Cerebral ischemia-reperfusion injury (CIRI) is a severe pathological condition that involves oxidative stress, inflammatory response, and neuronal damage. HY-021068 belongs to a new drug of chemical class 1, which is a potential thromboxane synthase inhibitor. Our preliminary experiment found that HY-021068 has significant anti-neuroinflammatory and neuroprotective effects. However, the protective effect and mechanism of HY-021068 in CIRI remain unclear. To investigate the protective effect and mechanism of HY-021068 in CIRI mice.
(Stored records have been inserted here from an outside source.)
(** X11.  Every item of a loaded basket is a field of its row with the
    surrounding whitespace removed; it is not empty, and it neither
    begins nor ends with a whitespace character, so stripping it again
    changes nothing. *)
Theorem loaded_items_clean rows i b x :
  load_rows rows !! i = Some b → x ∈ b →
  x ≠ EmptyString ∧ strip x = x
  ∧ ¬ starts_with whitespace (String.list_ascii_of_string x)
  ∧ ¬ ends_with whitespace (String.list_ascii_of_string x)
  ∧ ∃ row field, rows !! i = Some row ∧ field ∈ row ∧ strip field = x.
Proof.
  unfold load_rows. rewrite list_lookup_fmap.
  destruct (rows !! i) as [row|] eqn:Hrow; [|done]. intros [= <-].
  intros (Hne & field & Hfield & <-)%elem_of_clean_row.
  split; [done|]. split; [apply strip_idemp|].
  unfold strip at 1 2. rewrite String.list_ascii_of_string_of_list_ascii.
  destruct (strip_bytes_spec (String.list_ascii_of_string field)).
  split; [done|]. split; [done|]. by exists row, field.
Qed.

Lemma loaded_items_clean_witness :
  let rows := [ [" a"; "b "; ""; " "] ] in
  (load_rows rows !! 0%nat = Some {["a"; "b"]}
   ∧ "a" ∈ ({["a"; "b"]} : gset string))
  ∧ "a" ≠ EmptyString ∧ strip "a" = "a"
  ∧ ¬ starts_with whitespace (String.list_ascii_of_string "a")
  ∧ ¬ ends_with whitespace (String.list_ascii_of_string "a")
  ∧ ∃ row field, rows !! 0%nat = Some row ∧ field ∈ row ∧ strip field = "a".
Proof.
  intros rows.
  assert (load_rows rows !! 0%nat = Some {["a"; "b"]}) as Hload.
  { simpl. f_equal. }
  assert ("a" ∈ ({["a"; "b"]} : gset string)) as Hin by set_solver.
  split; [split; [exact Hload|exact Hin]|].
  exact (loaded_items_clean rows 0 {["a"; "b"]} "a" Hload Hin).
Defined.

Lemma clean_row_blank row :
  Forall (λ field, strip field = EmptyString) row → clean_row row = ∅.
Proof.
  intros Hblank. apply set_eq. intros x.
  rewrite elem_of_clean_row, elem_of_empty. split; [|done].
  intros (Hne & field & Hin & <-). rewrite Forall_forall in Hblank.
  by apply Hne, Hblank.
Qed.

Lemma basket_count_app X baskets1 baskets2 :
  basket_count X (baskets1 ++ baskets2)
  = (basket_count X baskets1 + basket_count X baskets2)%nat.
Proof. unfold basket_count. by rewrite filter_app, length_app. Qed.

(** X12.  Every row yields one basket, also a row without fields (a blank
    line) or with blank fields only: its basket is empty, it adds one to
    the number of baskets and nothing to the count of any non-empty
    itemset. *)
Theorem blank_row_counts rows1 row rows2 X :
  Forall (λ field, strip field = EmptyString) row → X ≠ ∅ →
  load_rows (rows1 ++ row :: rows2)
  = load_rows rows1 ++ ∅ :: load_rows rows2
  ∧ length (load_rows (rows1 ++ row :: rows2))
    = S (length (load_rows (rows1 ++ rows2)))
  ∧ basket_count X (load_rows (rows1 ++ row :: rows2))
    = basket_count X (load_rows (rows1 ++ rows2)).
Proof.
  intros Hblank HX. unfold load_rows.
  rewrite !fmap_app, fmap_cons, (clean_row_blank row Hblank).
  split; [done|]. split.
  - rewrite !length_app. simpl. lia.
  - rewrite !basket_count_app. f_equal.
    unfold basket_count. rewrite filter_cons.
    rewrite decide_False; [done|]. intros Hsub. apply HX. set_solver.
Qed.

Lemma blank_row_counts_witness :
  let X : gset string := {["a"]} in
  (Forall (λ field, strip field = EmptyString) [" "; ""] ∧ X ≠ ∅)
  ∧ load_rows ([["a"]] ++ [" "; ""] :: [["a"; "b"]])
    = load_rows [["a"]] ++ ∅ :: load_rows [["a"; "b"]]
  ∧ length (load_rows ([["a"]] ++ [" "; ""] :: [["a"; "b"]]))
    = S (length (load_rows ([["a"]] ++ [["a"; "b"]])))
  ∧ basket_count X (load_rows ([["a"]] ++ [" "; ""] :: [["a"; "b"]]))
    = basket_count X (load_rows ([["a"]] ++ [["a"; "b"]])).
Proof.
  intros X.
  assert (Forall (λ field, strip field = EmptyString) [" "; ""]) as Hblank
    by (repeat constructor).
  assert (X ≠ ∅) as HX by (unfold X; set_solver).
  split; [split; [exact Hblank|exact HX]|].
  exact (blank_row_counts [["a"]] [" "; ""] [["a"; "b"]] X Hblank HX).
Defined.

(** * Properties of the report *)

Lemma StronglySorted_weaken {A} (R R' : relation A) (l : list A) :
  (∀ x y, R x y → R' x y) → StronglySorted R l → StronglySorted R' l.
Proof.
  intros Himpl. induction 1 as [|x l Hsorted IH Hall]; constructor; [done|].
  eapply Forall_impl; [exact Hall|]. intros y. apply Himpl.
Qed.

Section StableSort.
Context {A : Type} (lt : A → A → bool).

Lemma insert_stable_Permutation x l : insert_stable lt x l ≡ₚ x :: l.
Proof.
  induction l as [|y l IH]; simpl; [done|].
  destruct (lt y x); [|done]. rewrite IH. apply Permutation_swap.
Qed.

Lemma py_sorted_Permutation l : py_sorted lt l ≡ₚ l.
Proof.
  induction l as [|x l IH]; simpl; [done|].
  by rewrite insert_stable_Permutation, IH.
Qed.

Lemma insert_stable_sorted x l :
  (∀ x y, lt x y = true → lt y x = false) →
  (∀ x y z, lt y x = false → lt z y = false → lt z x = false) →
  StronglySorted (λ x y, lt y x = false) l →
  StronglySorted (λ x y, lt y x = false) (insert_stable lt x l).
Proof.
  intros Hasym Htrans. induction 1 as [|y l Hsorted IH Hall]; simpl.
  - repeat constructor.
  - destruct (lt y x) eqn:Hyx.
    + constructor; [done|].
      rewrite insert_stable_Permutation. constructor; [|done].
      by apply Hasym.
    + constructor; [by constructor|]. constructor; [done|].
      rewrite Forall_forall in Hall |- *. intros z Hz.
      by apply (Htrans x y z), Hall.
Qed.

Lemma py_sorted_sorted l :
  (∀ x y, lt x y = true → lt y x = false) →
  (∀ x y z, lt y x = false → lt z y = false → lt z x = false) →
  StronglySorted (λ x y, lt y x = false) (py_sorted lt l).
Proof.
  intros Hasym Htrans. induction l as [|x l IH]; simpl; [constructor|].
  by apply insert_stable_sorted.
Qed.

Lemma insert_stable_filter (P : A → Prop) `{∀ x, Decision (P x)} x l :
  (∀ x y, P x → P y → lt x y = false) →
  filter P (insert_stable lt x l) = filter P (x :: l).
Proof.
  intros Hties. induction l as [|y l IH]; simpl; [done|].
  destruct (lt y x) eqn:Hyx; [|done].
  rewrite (filter_cons _ y), IH, !filter_cons.
  destruct (decide (P x)) as [Hx|Hx], (decide (P y)) as [Hy|Hy]; try done.
  by rewrite (Hties y x) in Hyx.
Qed.

Lemma py_sorted_stable (P : A → Prop) `{∀ x, Decision (P x)} l :
  (∀ x y, P x → P y → lt x y = false) →
  filter P (py_sorted lt l) = filter P l.
Proof.
  intros Hties. induction l as [|x l IH]; simpl; [done|].
  rewrite insert_stable_filter by done. by rewrite !filter_cons, IH.
Qed.
End StableSort.

Lemma float_lt_opp a b : float_lt (- a) (- b) = true ↔ (b < a)%Q.
Proof.
  unfold float_lt. rewrite negb_true_iff, <- not_true_iff_false, Qle_bool_iff.
  split.
  - intros Hn. apply Qnot_le_lt. intros Hle. apply Hn.
    by apply Qopp_le_compat.
  - intros Hlt Hle. apply (Qlt_not_le _ _ Hlt).
    apply Qopp_le_compat in Hle. by rewrite !Qopp_involutive in Hle.
Qed.

Lemma Qeq_bool_opp a b : Qeq_bool (- a) (- b) = true ↔ (a == b)%Q.
Proof.
  rewrite Qeq_bool_iff. split; intros Heq.
  - by rewrite <- (Qopp_involutive a), Heq, Qopp_involutive.
  - by rewrite Heq.
Qed.

(** The itemset, third component of the key, never decides. *)
Lemma itemset_key_lt_spec (x y : gset string * Q) :
  itemset_key_lt x y = true
  ↔ (y.2 < x.2)%Q ∨ ((x.2 == y.2)%Q ∧ size x.1 < size y.1).
Proof.
  unfold itemset_key_lt.
  destruct (Qeq_bool (- x.2) (- y.2)) eqn:Heq; simpl.
  - apply Qeq_bool_opp in Heq.
    destruct (size x.1 =? size y.1) eqn:Hsize; simpl.
    + apply Nat.eqb_eq in Hsize.
      assert ((if bool_decide (x.1 ≠ y.1) then bool_decide (x.1 ⊂ y.1)
               else false) = false) as ->.
      { case_bool_decide; [|done]. apply bool_decide_eq_false_2.
        intros Hsub%subset_size. lia. }
      split; [done|]. intros [Hlt|[_ Hlt]]; [|lia].
      rewrite Heq in Hlt. by apply Qlt_irrefl in Hlt.
    + apply Nat.eqb_neq in Hsize. rewrite Nat.ltb_lt. split.
      * intros Hlt. by right.
      * intros [Hlt|[_ Hlt]]; [|done].
        rewrite Heq in Hlt. by apply Qlt_irrefl in Hlt.
  - rewrite float_lt_opp. split; [by left|].
    intros [Hlt|[Heq' _]]; [done|].
    apply Qeq_bool_opp in Heq'. congruence.
Qed.

Lemma itemset_key_ge_spec (x y : gset string * Q) :
  itemset_key_lt y x = false
  ↔ (y.2 < x.2)%Q ∨ ((x.2 == y.2)%Q ∧ size x.1 ≤ size y.1).
Proof.
  rewrite <- not_true_iff_false, itemset_key_lt_spec. split.
  - intros Hn. destruct (Qlt_le_dec y.2 x.2) as [Hlt|Hle]; [by left|].
    right. destruct (Qle_lt_or_eq _ _ Hle) as [Hlt|Heq].
    + exfalso. apply Hn. by left.
    + split; [done|]. destruct (decide (size x.1 ≤ size y.1)); [done|].
      exfalso. apply Hn. right. split; [by symmetry|lia].
  - intros [Hlt|[Heq Hsize]] [Hlt'|[Heq' Hsize']].
    + by apply (Qlt_irrefl x.2), (Qlt_trans _ y.2).
    + rewrite Heq' in Hlt. by apply Qlt_irrefl in Hlt.
    + rewrite Heq in Hlt'. by apply Qlt_irrefl in Hlt'.
    + lia.
Qed.

Lemma itemset_key_lt_asym x y :
  itemset_key_lt x y = true → itemset_key_lt y x = false.
Proof.
  rewrite itemset_key_lt_spec, itemset_key_ge_spec.
  intros [Hlt|[Heq Hsize]]; [by left|]. right. split; [done|lia].
Qed.

Lemma itemset_key_ge_trans x y z :
  itemset_key_lt y x = false → itemset_key_lt z y = false →
  itemset_key_lt z x = false.
Proof.
  rewrite !itemset_key_ge_spec.
  intros [Hxy|[Hxy Hsxy]] [Hyz|[Hyz Hsyz]].
  - left. by apply (Qlt_trans _ y.2).
  - left. by rewrite <- Hyz.
  - left. by rewrite Hxy.
  - right. split; [by rewrite Hxy|lia].
Qed.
In mice, CIRI was induced by bilateral common carotid artery occlusion and reperfusion. Mice were treated with HY-021068 or LV-NLRP1-shRNA (lentivirus-mediated shRNA transfection to knock down NLRP1 expression). The locomotor activity, neuronal damage, pathological changes, postsynaptic density protein-95 (PSD-95) expression, NLRP1 inflammasome activation, autophagy markers, and apoptotic proteins were assessed in CIRI mice. In this study, treatment with HY-021065 and LV-NLRP1-shRNA significantly improved motor dysfunction and neuronal damage after CIRI in mice. HY-021065 and NLRP1 knockdown significantly ameliorated the pathological damage and increased PSD-95 expression in the cortex and hippocampus CA1 and CA3 regions. The further studies showed that compared with the CIRI model group, HY-021065 and NLRP1 knockdown treatment inhibited the expressions of NLRP1, ASC, caspase-1, and IL-1β, restored the expressions of p-AMPK/AMPK, Beclin1, LC3II/LC3I, p-mTOR/m-TOR and P62, and regulated the expressions of BCL-2, Caspase3, and BAX in brain tissues of CIRI mice in CIRI mice. These results suggest that HY-021068 exerts a protective role in CIRI mice by inhibiting NLRP1 inflammasome activation and regulating autophagy function and neuronal apoptosis. HY-021068 is expected to become a new therapeutic drug for CIRI.